Work to complete |
Return exactly the span of lines in the following data that opens with the line containing "rewrite <- Hp." and closes with the line containing "replace ((0 <?". Include nothing else.

Supplied data |
# # # # #
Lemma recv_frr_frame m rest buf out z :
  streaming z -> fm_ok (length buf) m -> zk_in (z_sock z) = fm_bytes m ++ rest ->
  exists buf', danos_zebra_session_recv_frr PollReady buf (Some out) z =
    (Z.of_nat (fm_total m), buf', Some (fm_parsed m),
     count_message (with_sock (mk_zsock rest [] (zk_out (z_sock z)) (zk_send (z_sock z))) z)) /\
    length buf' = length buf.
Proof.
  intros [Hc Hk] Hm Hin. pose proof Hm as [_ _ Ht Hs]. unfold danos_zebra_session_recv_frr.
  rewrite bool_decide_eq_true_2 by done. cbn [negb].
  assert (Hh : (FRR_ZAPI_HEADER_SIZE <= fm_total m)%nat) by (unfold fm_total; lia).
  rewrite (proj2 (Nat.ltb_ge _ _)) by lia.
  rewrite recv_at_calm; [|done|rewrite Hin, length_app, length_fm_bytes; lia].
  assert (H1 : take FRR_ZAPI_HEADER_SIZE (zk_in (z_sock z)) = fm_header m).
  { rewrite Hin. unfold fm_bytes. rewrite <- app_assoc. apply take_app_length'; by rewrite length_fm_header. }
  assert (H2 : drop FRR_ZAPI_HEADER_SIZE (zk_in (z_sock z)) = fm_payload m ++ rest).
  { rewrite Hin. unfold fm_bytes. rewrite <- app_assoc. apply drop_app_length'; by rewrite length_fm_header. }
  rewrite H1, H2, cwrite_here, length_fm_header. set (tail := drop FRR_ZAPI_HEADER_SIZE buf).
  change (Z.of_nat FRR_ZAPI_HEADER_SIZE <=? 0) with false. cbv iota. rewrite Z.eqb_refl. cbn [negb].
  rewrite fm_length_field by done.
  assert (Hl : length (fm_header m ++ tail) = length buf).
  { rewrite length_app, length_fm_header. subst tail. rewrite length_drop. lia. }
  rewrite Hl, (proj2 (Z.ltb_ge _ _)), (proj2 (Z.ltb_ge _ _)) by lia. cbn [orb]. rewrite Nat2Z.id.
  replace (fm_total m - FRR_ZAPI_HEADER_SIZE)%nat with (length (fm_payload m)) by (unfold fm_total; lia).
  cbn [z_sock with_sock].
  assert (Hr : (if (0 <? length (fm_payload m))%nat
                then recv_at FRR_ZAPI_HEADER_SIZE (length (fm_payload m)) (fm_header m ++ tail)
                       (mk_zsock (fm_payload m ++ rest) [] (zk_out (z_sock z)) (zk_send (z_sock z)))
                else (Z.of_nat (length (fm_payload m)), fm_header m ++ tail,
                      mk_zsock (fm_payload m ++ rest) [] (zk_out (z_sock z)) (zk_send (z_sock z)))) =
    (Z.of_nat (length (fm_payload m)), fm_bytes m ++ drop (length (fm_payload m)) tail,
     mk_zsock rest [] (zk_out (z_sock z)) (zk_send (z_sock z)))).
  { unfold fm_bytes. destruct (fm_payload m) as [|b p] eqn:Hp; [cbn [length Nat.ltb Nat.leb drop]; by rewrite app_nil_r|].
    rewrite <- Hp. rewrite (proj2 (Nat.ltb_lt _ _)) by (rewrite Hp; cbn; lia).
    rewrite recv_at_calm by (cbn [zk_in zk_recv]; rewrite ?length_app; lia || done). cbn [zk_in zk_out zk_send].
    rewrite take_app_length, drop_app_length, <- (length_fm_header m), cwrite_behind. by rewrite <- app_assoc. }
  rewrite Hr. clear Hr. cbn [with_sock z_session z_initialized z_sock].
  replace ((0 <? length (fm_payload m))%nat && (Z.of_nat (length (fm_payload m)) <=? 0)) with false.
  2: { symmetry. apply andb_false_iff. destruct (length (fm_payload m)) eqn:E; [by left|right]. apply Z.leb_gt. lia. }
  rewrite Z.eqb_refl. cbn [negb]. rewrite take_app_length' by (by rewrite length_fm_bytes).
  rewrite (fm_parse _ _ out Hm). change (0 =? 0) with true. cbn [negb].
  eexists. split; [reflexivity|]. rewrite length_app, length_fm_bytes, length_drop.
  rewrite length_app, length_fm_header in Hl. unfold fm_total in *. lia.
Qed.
# # # # #
Task solution |
    rewrite <- Hp. rewrite (proj2 (Nat.ltb_lt _ _)) by (rewrite Hp; cbn; lia).
    rewrite recv_at_calm by (cbn [zk_in zk_recv]; rewrite ?length_app; lia || done). cbn [zk_in zk_out zk_send].
    rewrite take_app_length, drop_app_length, <- (length_fm_header m), cwrite_behind. by rewrite <- app_assoc. }
  rewrite Hr. clear Hr. cbn [with_sock z_session z_initialized z_sock].
  replace ((0 <? length (fm_payload m))%nat && (Z.of_nat (length (fm_payload m)) <=? 0)) with false.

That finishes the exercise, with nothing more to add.